▶ Listed entries:
┏━━
(* ===== verification/CoreReach.v ===== *)
(** * Whole histories of calls

    The slices at genesis are sound; every call of the namespace and of the
    arrangement keeps them sound and only adds to what a reader may rely on. So any
    sequence of calls, whatever the disk answers each, runs to its end: no call ever
    panics. The claims of the editing operations are applied here at concrete
    kernels. *)

From stdpp Require Import gmap.
From S2P Require Import Prelude Txns Tumblers Addresses AddrMaps Arith NsKeys NsState NsLaws NsOps NsInv NsCalls NsReach Runs Content RunLists VSpace Provenance Chain ArrState ArrReads World Edits EditInv EditSteps EditCalls CopyCalls InsertCalls VersionCalls RunUnions Shots Minted PublishOp PublishGates PublishBody PublishCalls SetArrCalls.

#[local] Arguments apply_m3 : simpl never.
#[local] Arguments apply_m5 : simpl never.
#[local] Arguments published_target : simpl never.
#[local] Arguments content_list : simpl never.
#[local] Arguments namespace_of : simpl never.

(** ** Genesis *)

Definition core_genesis : Slices := MkSlices M3State_genesis ∅ genesis.

(** No content or link chain has begun at genesis: every frontier is of a field chain. *)
Lemma genesis_frontiers key m : frontiers M3State_genesis !! key = Some m → ns_g key = NextField.
Proof.
  assert (H : forallb (λ e, bool_decide (ns_g e.1 = NextField)) (map_to_list (frontiers M3State_genesis)) = true)
    by (vm_compute; reflexivity).
  rewrite forallb_forall in H. intros Hk%elem_of_map_to_list.
  specialize (H (key, m)). rewrite <- list_elem_of_In in H. apply H, bool_decide_eq_true in Hk. exact Hk.
Qed.

Lemma genesis_no_content a : content_position a → is_allocated M3State_genesis a = false.
Proof.
  intros Ha. apply not_true_iff_false. pose proof Ha as (d & n & Hl & E)%content_position_view.
  pose proof (content_slot_namespace d a n Hl E) as Hk. destruct Ha as [x Ha%element_field_level].
  rewrite is_allocated_chain by congruence. intros (key & Hk' & _ & m & Hm & _)%is_chain_member_ok.
  rewrite Hk in Hk'. injection Hk' as <-. apply genesis_frontiers in Hm. done.
Qed.

Lemma core_genesis_ok : core_ok core_genesis.
Proof.
  split; cbn.
  - apply m3_genesis_ok.
  - apply genesis_ok.
  - by split.
  - done.
  - intros a Ha. rewrite genesis_no_content by done. split; [done|]. by intros (v & key & s & k & ? & _).
  - intros doc a Ha. by apply not_elem_of_nil in Ha.
  - done.
Qed.

(** ** What no call takes back *)

Record advances (s s' : Slices) : Prop := {
  adv_docs : ∀ d, is_registered_document (sl_namespace s) d = true → is_registered_document (sl_namespace s') d = true;
  adv_bits : ∀ d b, publication (sl_namespace s) !! d = Some b → publication (sl_namespace s') !! d = Some b;
  adv_seats : ∀ p id, principals (sl_namespace s) !! p = Some id → principals (sl_namespace s') !! p = Some id;
  adv_stores : ∀ t v, stores (sl_content s) t v → stores (sl_content s') t v;
  adv_published : ∀ d, published_target (sl_namespace s) d = true → contents s d `prefix_of` contents s' d
}.

#[export] Instance advances_preorder : PreOrder advances.
Proof.
  split; [by intros s; split|]. intros s1 s2 s3 [D1 B1 P1 S1 F1] [D2 B2 P2 S2 F2]. split; auto.
  intros d Hd. etransitivity; [by apply F1|]. apply F2. by eapply published_grown.
Qed.

(** An edit of a draft. *)
Lemma edited_advances s s' doc :
  sl_namespace s' = sl_namespace s → sl_content s' = sl_content s →
  published_target (sl_namespace s) doc = false → (∀ d, d ≠ doc → contents s' d = contents s d) → advances s s'.
Proof.
  intros En Ec Hp Hd. split; rewrite ?En, ?Ec; try done.
  intros d Hpd. rewrite Hd; [done|]. intros ->. congruence.
Qed.

Lemma forked_advances s s' p surface fork bit :
  core_ok s → forked s s' p surface fork bit → advances s s'.
Proof.
  intros Hok [[Hf Hr _ _ Hb Ho Hpr] Hst _ He _]. split.
  - intros d [Hl Ha]%is_registered_document_ok. apply is_registered_document_ok. split; [done|]. apply Ho. by left.
  - exact Hb.
  - by rewrite Hpr.
  - by rewrite Hst.
  - intros d _. destruct (decide (d = fork)) as [->|Hd]; [|by destruct (He d Hd) as [-> _]].
    rewrite (unregistered_empty s fork Hok Hf). apply prefix_nil.
Qed.

#[local] Instance declared_deposit_dec s doc at_ deposit : Decision (declared_deposit s doc at_ deposit).
Proof.
  destruct deposit as [|ty]; [right; by intros (ty & ? & _)|].
  refine (cast_if (decide (ty ∈ deposit_class_types ∧ vp_subspace at_ = content_subspace ∧
    (count (contents s (lands (sl_namespace s) doc)) < vp_ordinal at_)%N))).
  - abstract (by exists ty).
  - abstract (intros (ty' & [= <-] & H); done).
Defined.

(** An insert appends to a published document, at most. *)
Lemma inserted_advances s s' p caller doc at_ values deposit as_of l :
  Forall (λ g, ¬ g.2) (insert_gates s caller doc at_ values deposit as_of) →
  inserted s s' doc values l →
  edited (sl_arrangement s) (sl_arrangement s') p (lands (sl_namespace s) doc)
    (insert_at (vp_ordinal at_) l (contents s (lands (sl_namespace s) doc))) →
  advances s s'.
Proof.
  intros Hg Hi [Hh He _ _ _]. unfold insert_gates in Hg. rewrite !Forall_cons in Hg.
  destruct Hg as (_ & _ & Hp & _). cbn [snd] in Hp. split.
  - intros d. by rewrite (in_docs _ _ _ _ _ Hi).
  - intros d b. by rewrite (in_publication _ _ _ _ _ Hi).
  - intros q id. by rewrite (in_principals _ _ _ _ _ Hi).
  - intros t v Hv. apply (in_stores _ _ _ _ _ Hi). by left.
  - intros d Hd. cbn [docs_of d_content] in *. destruct (decide (d = lands (sl_namespace s) doc)) as [->|Hne]; [|by rewrite He].
    rewrite Hh. destruct (published_target (sl_namespace s) doc) eqn:Hpd.
    + assert (Hdep : declared_deposit s doc at_ deposit) by (apply dec_stable; tauto).
      destruct Hdep as (ty & _ & _ & _ & Hlt). unfold insert_at. rewrite take_ge; [by apply prefix_app_r|].
      unfold count in Hlt. cbn [docs_of d_content] in Hlt. lia.
    + unfold lands in Hd. rewrite Hpd in Hd. congruence.
Qed.

(** ** Each call, as a step *)

Section Serve.
Context {debug : bool} {W R Bytes : Type} `{WS : WorldState W R} `{HS : !HasSlices debug W R}.
Context (encode_record : R → Bytes).
#[local] Notation Kernel := (Kernel (W := W) (Bytes := Bytes)).
#[local] Notation Staging := (Staging (W := W) (R := R)).
#[local] Notation Txn := (Txn (W := W) (R := R)).

(** A call that ends, on a sound root that only gained. *)
Definition served {T E} (k : Kernel) (c : outcome (Kernel * CallEnd T E)) : Prop :=
  ∃ k' e, c = Done (k', e) ∧ core_ok (root_slices k') ∧ advances (root_slices k) (root_slices k').

Lemma served_refused {T E} k (e : CallEnd T E) : core_ok (root_slices k) → served k (Done (k, e)).
Proof using. intros Hok. by exists k, e. Qed.

Lemma core_served {T E} (k : Kernel) answer (f : Txn E T) gates (Q : T → list CoreRec → Slices → Prop) :
  closure f → core_ok (root_slices k) →
  (∀ first, let stg := Staging_new (k_root k) first in on_base (root_slices k) [] stg → view stg = root_slices k →
     txn_spec f stg gates (λ v stg', ∃ rs, on_base (root_slices k) rs stg' ∧ core_ok (view stg') ∧ Q v rs (view stg'))) →
  (∀ v rs u p s', Forall (λ g, ¬ g.2) gates → Q v rs u → same_slices u s' →
     fold_slices (debug := debug) (root_slices k) p rs = Done s' → advances (root_slices k) s') →
  served k (transact encode_record k answer f).
Proof using.
  intros Hf Hok Hspec Hadv. destruct (core_ends encode_record k answer f gates Q Hf) as (k' & e & Ht & Hr & _).
  { intros first. apply Hspec; [apply on_base_new|done]. }
  exists k', e. split; [done|]. destruct Hr as [Hr|(v & p & Hg & rs & u & Hu & HQ & Hsame & Hfold)].
  - unfold root_slices in *. by rewrite Hr.
  - split; [by eapply core_ok_same|by eapply Hadv].
Qed.

(** A body that stages one edit record of an unpublished document. *)
Lemma edit_served {E} (k : Kernel) answer (f : Txn E unit) gates doc (P : M5Rec → Prop) :
  closure f → core_ok (root_slices k) → (∀ r, P r → rec_ok r ∧ edits r doc) →
  (Forall (λ g, ¬ g.2) gates → published_target (sl_namespace (root_slices k)) doc = false) →
  (∀ stg, on_base (root_slices k) [] stg → view stg = root_slices k →
     txn_spec f stg gates (λ _ stg', ∃ r, P r ∧ on_base (root_slices k) [RecArrangement r] stg' ∧ core_ok (view stg'))) →
  served k (transact encode_record k answer f).
Proof using.
  intros Hf Hok HP Hp Hspec.
  apply (core_served k answer f gates (λ _ rs _, ∃ r, P r ∧ rs = [RecArrangement r]) Hf Hok).
  - intros first stg Hb Hv. eapply spec_conseq; [by apply Hspec|]. cbv beta. intros [] stg' (r & Hr & ? & ?).
    eexists. split; [done|]. split; [done|]. by exists r.
  - intros _ rs u p s' Hg (r & Hr & ->) _ Hfold. destruct (HP r Hr) as [Hro He].
    destruct (fold_edit debug _ p r doc s' Hok Hro He Hfold) as (En & Ec & [_ Hd _ _ _]).
    apply (edited_advances _ _ doc); [done|done|by apply Hp|exact Hd].
Qed.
┗━━
Word for word, restate the lines above from the line containing "rewrite is_allocated_chain by" through the line containing "adv_docs : ∀", with both included and nothing else.

  rewrite is_allocated_chain by congruence. intros (key & Hk' & _ & m & Hm & _)%is_chain_member_ok.
  rewrite Hk in Hk'. injection Hk' as <-. apply genesis_frontiers in Hm. done.
Qed.

Lemma core_genesis_ok : core_ok core_genesis.
Proof.
  split; cbn.
  - apply m3_genesis_ok.
  - apply genesis_ok.
  - by split.
  - done.
  - intros a Ha. rewrite genesis_no_content by done. split; [done|]. by intros (v & key & s & k & ? & _).
  - intros doc a Ha. by apply not_elem_of_nil in Ha.
  - done.
Qed.

(** ** What no call takes back *)

Record advances (s s' : Slices) : Prop := {
  adv_docs : ∀ d, is_registered_document (sl_namespace s) d = true → is_registered_document (sl_namespace s') d = true;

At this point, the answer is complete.